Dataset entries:
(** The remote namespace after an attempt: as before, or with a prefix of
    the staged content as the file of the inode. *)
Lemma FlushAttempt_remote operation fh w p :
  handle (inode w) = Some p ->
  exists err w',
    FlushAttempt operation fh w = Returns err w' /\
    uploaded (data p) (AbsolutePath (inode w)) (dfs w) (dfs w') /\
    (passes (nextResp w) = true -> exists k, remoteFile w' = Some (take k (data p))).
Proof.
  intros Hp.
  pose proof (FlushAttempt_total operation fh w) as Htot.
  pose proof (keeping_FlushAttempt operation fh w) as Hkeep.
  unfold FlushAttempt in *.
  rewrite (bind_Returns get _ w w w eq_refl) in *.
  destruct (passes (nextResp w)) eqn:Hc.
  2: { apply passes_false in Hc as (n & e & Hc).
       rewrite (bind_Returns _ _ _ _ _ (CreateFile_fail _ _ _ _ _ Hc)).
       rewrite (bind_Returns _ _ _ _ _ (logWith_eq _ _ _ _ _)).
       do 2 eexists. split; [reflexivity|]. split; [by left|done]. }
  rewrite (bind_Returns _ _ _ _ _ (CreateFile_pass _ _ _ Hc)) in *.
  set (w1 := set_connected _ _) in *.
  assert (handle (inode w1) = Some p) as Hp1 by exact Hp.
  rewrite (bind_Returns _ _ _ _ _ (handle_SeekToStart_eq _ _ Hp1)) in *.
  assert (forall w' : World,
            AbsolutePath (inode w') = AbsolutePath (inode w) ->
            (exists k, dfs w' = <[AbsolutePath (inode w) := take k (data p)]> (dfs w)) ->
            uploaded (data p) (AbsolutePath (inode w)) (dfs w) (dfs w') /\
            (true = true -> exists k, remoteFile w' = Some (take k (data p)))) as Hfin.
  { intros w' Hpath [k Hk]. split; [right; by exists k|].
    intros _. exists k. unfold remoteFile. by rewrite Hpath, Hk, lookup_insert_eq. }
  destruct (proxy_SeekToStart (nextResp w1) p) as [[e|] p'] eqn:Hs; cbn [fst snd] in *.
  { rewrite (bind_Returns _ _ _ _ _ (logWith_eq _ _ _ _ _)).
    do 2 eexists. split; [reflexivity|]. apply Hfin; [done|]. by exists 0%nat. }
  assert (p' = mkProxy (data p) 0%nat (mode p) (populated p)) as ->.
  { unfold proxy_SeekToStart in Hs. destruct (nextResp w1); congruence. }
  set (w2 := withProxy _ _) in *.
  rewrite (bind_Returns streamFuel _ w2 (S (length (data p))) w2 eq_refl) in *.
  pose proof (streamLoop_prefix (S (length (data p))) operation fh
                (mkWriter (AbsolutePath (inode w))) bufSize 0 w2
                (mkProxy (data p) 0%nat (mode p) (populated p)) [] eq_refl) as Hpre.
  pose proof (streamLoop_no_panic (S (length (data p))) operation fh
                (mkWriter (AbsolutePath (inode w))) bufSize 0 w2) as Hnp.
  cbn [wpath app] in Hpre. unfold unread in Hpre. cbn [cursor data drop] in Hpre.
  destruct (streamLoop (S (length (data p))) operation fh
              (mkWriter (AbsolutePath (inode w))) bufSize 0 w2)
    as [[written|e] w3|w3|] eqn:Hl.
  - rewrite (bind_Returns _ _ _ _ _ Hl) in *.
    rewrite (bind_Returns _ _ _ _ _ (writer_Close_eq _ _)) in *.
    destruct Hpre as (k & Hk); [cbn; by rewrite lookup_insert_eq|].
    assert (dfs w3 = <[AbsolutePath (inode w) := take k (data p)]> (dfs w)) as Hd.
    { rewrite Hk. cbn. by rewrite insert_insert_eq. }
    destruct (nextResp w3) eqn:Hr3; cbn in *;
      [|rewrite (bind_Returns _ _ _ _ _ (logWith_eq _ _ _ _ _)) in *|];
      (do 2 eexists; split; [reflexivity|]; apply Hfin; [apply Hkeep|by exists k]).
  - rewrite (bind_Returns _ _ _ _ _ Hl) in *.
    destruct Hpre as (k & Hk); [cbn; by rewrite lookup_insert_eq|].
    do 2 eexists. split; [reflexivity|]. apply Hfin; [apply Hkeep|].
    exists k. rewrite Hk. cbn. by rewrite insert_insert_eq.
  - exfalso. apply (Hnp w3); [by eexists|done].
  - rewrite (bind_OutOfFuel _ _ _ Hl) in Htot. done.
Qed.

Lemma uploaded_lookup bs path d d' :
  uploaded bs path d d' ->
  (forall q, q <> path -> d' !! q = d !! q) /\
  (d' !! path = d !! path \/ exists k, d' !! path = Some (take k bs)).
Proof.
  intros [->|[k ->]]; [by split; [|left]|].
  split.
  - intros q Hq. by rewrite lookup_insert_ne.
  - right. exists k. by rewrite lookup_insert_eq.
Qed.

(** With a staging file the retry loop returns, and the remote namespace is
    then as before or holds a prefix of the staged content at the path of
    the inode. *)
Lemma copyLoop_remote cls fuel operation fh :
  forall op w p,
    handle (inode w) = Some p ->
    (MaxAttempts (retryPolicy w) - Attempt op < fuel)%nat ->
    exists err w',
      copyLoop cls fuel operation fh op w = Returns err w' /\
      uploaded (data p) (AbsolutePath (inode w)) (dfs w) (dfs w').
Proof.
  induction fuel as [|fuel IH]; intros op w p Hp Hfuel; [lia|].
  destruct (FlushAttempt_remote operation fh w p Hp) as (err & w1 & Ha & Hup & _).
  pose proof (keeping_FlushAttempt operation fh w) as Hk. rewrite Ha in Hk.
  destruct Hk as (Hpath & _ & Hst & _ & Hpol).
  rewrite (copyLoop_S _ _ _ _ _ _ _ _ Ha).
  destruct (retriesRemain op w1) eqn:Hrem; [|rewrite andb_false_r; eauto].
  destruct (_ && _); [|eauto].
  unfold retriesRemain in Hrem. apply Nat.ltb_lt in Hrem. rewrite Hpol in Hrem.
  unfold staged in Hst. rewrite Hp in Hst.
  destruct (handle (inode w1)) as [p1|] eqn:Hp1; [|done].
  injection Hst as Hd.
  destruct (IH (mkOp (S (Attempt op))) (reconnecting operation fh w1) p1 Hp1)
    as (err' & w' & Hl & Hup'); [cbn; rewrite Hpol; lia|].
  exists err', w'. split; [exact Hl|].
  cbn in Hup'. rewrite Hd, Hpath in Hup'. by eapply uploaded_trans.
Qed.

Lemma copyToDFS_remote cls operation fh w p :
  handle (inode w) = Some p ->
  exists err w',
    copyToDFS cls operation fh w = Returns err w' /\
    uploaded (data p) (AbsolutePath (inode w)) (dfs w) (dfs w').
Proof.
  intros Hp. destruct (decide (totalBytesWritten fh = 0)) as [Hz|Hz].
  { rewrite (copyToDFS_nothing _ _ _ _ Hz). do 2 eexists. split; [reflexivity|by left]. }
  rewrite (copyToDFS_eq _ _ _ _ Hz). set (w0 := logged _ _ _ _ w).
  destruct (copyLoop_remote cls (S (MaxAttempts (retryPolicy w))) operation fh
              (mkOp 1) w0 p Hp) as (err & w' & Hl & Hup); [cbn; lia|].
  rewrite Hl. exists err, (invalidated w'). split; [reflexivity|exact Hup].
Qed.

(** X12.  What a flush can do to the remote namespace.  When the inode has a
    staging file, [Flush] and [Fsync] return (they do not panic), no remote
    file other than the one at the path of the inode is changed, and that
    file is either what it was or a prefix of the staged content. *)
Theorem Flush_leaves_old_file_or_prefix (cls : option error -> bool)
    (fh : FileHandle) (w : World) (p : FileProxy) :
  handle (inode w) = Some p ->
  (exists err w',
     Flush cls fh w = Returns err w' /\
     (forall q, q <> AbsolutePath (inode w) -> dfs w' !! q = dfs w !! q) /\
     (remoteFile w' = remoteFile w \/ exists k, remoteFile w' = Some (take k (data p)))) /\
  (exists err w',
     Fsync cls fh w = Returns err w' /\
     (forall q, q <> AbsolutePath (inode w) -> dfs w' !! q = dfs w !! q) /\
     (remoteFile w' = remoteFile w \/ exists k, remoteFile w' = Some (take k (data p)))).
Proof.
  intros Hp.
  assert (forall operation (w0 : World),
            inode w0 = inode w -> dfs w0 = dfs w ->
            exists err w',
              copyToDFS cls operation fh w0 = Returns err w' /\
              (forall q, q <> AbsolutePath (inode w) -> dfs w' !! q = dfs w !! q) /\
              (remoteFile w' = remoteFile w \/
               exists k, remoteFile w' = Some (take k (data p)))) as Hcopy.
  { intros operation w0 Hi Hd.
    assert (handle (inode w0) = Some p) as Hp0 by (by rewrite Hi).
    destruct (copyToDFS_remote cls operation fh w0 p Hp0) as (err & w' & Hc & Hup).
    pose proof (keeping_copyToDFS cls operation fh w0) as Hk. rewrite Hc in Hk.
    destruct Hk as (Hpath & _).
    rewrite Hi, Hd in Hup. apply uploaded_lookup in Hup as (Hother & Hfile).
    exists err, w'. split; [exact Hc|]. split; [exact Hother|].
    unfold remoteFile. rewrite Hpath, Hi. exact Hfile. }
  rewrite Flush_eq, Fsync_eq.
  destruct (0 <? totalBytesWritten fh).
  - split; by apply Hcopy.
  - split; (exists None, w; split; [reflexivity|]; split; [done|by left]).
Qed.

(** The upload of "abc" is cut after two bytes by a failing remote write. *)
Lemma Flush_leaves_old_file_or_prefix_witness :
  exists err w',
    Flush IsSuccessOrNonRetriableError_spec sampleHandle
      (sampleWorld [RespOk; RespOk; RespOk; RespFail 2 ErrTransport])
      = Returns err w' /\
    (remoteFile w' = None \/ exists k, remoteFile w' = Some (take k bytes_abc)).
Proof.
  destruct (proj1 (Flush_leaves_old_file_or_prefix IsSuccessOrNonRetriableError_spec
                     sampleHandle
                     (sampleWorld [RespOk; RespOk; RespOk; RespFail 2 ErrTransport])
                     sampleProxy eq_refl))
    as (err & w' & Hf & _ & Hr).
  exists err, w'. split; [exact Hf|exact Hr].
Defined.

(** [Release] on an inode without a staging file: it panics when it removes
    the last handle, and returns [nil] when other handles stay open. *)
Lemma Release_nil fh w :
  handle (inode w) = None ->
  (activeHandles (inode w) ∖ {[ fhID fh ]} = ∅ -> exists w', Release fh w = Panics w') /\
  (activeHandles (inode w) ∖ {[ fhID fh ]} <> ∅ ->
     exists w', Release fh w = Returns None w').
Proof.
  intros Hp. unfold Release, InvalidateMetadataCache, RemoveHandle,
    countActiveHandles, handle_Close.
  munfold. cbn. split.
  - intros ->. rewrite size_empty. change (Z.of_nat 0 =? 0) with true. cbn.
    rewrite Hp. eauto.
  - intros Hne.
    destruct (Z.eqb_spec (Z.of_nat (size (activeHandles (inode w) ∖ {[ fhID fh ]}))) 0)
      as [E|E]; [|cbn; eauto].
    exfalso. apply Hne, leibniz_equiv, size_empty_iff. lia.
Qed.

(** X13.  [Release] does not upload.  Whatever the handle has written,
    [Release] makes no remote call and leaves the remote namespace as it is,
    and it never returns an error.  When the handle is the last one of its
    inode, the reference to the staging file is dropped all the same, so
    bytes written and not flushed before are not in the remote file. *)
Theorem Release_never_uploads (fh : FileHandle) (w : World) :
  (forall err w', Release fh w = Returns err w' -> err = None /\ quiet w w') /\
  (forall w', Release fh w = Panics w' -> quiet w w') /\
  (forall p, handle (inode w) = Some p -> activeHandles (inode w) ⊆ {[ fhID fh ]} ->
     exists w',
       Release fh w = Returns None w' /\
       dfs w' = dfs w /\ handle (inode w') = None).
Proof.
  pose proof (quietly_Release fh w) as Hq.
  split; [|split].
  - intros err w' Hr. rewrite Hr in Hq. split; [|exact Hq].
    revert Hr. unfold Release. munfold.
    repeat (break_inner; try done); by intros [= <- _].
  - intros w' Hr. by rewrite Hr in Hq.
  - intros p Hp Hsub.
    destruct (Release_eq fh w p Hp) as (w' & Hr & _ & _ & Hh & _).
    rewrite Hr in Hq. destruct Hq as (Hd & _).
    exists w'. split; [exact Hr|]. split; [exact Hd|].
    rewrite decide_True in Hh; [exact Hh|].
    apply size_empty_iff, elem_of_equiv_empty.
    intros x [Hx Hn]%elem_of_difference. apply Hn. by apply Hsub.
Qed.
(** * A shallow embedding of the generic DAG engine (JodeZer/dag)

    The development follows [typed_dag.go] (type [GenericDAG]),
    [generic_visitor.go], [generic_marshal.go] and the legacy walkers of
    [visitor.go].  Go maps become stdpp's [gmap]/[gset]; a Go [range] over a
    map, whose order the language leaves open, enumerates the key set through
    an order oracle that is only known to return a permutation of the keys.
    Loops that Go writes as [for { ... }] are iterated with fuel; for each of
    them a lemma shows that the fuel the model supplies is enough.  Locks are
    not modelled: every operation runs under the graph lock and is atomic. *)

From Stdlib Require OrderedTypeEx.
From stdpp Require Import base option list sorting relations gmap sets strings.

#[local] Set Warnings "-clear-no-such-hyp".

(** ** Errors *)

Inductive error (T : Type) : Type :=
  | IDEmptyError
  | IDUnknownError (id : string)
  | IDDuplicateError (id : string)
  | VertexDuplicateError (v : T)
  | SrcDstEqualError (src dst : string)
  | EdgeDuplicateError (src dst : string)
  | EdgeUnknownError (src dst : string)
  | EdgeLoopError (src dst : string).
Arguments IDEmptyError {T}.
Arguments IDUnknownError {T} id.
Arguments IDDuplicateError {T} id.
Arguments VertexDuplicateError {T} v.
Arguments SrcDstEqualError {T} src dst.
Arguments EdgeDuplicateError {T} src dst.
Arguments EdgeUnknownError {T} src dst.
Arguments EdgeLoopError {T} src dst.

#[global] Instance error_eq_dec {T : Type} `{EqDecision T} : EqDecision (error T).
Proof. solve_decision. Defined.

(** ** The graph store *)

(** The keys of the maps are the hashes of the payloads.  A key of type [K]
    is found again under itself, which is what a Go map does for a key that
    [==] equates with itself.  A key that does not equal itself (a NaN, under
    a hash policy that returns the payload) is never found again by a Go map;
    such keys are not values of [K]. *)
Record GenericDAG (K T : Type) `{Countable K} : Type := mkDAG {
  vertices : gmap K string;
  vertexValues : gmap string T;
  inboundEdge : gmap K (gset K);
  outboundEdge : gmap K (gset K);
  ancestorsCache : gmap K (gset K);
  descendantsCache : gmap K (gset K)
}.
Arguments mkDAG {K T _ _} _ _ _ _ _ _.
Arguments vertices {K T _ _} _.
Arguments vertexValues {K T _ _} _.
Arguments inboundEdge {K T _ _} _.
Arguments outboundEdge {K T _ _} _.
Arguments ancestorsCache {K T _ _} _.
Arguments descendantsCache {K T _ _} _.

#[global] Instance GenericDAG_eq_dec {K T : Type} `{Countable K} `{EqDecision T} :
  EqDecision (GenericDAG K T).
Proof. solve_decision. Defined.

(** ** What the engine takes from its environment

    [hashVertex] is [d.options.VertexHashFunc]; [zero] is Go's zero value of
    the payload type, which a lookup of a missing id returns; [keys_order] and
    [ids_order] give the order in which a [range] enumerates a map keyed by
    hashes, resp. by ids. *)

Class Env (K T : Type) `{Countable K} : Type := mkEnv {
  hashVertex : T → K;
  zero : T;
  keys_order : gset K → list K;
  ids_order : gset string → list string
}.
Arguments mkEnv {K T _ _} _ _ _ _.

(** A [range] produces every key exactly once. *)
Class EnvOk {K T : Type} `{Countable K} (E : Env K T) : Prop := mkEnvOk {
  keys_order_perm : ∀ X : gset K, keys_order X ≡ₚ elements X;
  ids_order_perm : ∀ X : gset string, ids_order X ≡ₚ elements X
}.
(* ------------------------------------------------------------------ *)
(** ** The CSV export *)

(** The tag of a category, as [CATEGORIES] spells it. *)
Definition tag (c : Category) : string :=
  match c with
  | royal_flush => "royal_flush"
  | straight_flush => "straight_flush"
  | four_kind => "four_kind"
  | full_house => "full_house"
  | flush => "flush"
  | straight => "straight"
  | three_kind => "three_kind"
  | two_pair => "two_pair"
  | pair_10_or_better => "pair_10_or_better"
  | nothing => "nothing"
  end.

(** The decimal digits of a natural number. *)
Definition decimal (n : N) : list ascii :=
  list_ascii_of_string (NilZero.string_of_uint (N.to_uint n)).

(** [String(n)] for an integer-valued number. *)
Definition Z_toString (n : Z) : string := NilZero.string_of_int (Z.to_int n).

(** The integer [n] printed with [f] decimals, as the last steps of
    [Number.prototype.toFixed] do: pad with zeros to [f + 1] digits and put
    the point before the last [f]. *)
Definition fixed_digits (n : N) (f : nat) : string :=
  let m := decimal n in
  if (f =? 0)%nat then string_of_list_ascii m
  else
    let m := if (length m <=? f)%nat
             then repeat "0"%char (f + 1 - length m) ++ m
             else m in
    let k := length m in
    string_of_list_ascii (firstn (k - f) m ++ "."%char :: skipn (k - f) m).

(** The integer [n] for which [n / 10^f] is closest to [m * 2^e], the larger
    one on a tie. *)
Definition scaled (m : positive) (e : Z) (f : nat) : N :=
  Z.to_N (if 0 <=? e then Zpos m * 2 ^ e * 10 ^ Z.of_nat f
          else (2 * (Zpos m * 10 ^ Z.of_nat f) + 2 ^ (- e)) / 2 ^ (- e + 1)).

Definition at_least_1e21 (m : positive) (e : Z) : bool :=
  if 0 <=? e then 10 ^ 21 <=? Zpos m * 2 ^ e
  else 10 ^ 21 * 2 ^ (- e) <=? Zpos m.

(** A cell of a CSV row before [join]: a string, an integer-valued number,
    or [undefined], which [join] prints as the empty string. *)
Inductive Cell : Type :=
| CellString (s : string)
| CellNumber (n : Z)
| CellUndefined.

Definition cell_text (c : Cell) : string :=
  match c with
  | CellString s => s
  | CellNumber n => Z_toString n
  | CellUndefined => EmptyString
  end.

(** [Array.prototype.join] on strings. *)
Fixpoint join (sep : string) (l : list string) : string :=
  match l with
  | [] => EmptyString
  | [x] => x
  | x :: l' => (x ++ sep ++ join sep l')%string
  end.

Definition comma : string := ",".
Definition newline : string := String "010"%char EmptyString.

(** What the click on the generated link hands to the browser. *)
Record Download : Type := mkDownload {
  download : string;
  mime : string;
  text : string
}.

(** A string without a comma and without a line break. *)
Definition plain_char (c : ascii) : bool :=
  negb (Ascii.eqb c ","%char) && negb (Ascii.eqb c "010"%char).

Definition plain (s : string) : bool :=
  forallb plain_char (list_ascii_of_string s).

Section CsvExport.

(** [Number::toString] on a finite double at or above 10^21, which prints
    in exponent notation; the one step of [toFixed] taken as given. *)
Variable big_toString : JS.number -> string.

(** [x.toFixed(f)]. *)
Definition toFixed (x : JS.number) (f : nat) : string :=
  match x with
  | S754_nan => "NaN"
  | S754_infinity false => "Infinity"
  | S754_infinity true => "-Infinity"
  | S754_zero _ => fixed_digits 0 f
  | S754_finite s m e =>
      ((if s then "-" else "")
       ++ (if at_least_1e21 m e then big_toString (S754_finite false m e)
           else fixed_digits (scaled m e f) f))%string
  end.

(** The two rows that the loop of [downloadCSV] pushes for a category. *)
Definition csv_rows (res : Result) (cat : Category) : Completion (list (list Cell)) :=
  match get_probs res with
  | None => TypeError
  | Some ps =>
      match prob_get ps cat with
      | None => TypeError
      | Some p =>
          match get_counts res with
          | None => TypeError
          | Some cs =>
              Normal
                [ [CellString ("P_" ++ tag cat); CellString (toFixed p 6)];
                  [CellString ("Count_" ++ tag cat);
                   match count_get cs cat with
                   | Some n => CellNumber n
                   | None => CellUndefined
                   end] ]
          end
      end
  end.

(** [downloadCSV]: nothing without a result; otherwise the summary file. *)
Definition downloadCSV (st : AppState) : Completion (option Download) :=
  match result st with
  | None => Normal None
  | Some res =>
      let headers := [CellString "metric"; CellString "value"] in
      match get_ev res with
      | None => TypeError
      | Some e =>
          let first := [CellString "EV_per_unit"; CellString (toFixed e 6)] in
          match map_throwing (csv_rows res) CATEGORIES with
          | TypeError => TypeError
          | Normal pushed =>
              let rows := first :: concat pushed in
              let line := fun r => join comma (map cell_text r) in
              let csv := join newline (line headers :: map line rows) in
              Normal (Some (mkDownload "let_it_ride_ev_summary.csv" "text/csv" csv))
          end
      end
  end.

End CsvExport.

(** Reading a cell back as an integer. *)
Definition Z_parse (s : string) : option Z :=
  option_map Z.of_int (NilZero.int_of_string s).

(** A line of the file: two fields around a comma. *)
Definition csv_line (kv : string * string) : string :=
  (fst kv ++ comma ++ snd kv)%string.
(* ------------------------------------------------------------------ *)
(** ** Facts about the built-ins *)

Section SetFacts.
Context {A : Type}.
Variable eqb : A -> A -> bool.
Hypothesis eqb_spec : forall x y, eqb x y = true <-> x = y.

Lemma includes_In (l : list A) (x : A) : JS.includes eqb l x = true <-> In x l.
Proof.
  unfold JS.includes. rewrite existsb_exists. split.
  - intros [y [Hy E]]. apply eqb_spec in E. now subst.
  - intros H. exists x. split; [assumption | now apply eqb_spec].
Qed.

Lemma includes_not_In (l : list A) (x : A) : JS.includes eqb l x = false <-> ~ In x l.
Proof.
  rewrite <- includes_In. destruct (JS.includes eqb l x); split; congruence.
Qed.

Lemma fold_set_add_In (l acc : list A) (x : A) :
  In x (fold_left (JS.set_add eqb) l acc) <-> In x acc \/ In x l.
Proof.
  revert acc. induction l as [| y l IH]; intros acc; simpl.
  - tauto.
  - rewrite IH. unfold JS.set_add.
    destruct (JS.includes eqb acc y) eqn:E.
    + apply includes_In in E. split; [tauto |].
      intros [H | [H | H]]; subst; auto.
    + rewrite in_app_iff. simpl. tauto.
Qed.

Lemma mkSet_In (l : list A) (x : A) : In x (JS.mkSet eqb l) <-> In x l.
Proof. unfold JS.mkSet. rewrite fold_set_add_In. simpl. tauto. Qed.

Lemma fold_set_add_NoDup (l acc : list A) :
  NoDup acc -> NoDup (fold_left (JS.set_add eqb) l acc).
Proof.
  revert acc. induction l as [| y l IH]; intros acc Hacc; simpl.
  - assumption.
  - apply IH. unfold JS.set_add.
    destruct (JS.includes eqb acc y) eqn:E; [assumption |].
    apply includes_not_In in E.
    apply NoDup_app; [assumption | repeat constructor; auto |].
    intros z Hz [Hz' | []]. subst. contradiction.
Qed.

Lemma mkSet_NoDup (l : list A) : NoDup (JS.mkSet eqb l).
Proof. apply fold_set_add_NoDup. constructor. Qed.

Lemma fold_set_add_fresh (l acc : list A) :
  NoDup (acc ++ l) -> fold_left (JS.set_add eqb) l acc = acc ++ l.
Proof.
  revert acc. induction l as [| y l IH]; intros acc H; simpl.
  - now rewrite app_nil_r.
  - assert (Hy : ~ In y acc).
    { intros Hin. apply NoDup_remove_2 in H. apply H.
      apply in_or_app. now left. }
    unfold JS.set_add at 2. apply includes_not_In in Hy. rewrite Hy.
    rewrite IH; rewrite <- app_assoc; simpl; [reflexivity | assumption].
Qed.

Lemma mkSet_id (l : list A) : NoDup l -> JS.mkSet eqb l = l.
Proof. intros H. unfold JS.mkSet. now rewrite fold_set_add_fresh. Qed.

TASK TO CARRY OUT: Copy every line above in which the string "Theorem" shows up.

TASK RESULT:
Theorem Flush_leaves_old_file_or_prefix (cls : option error -> bool)
Theorem Release_never_uploads (fh : FileHandle) (w : World) :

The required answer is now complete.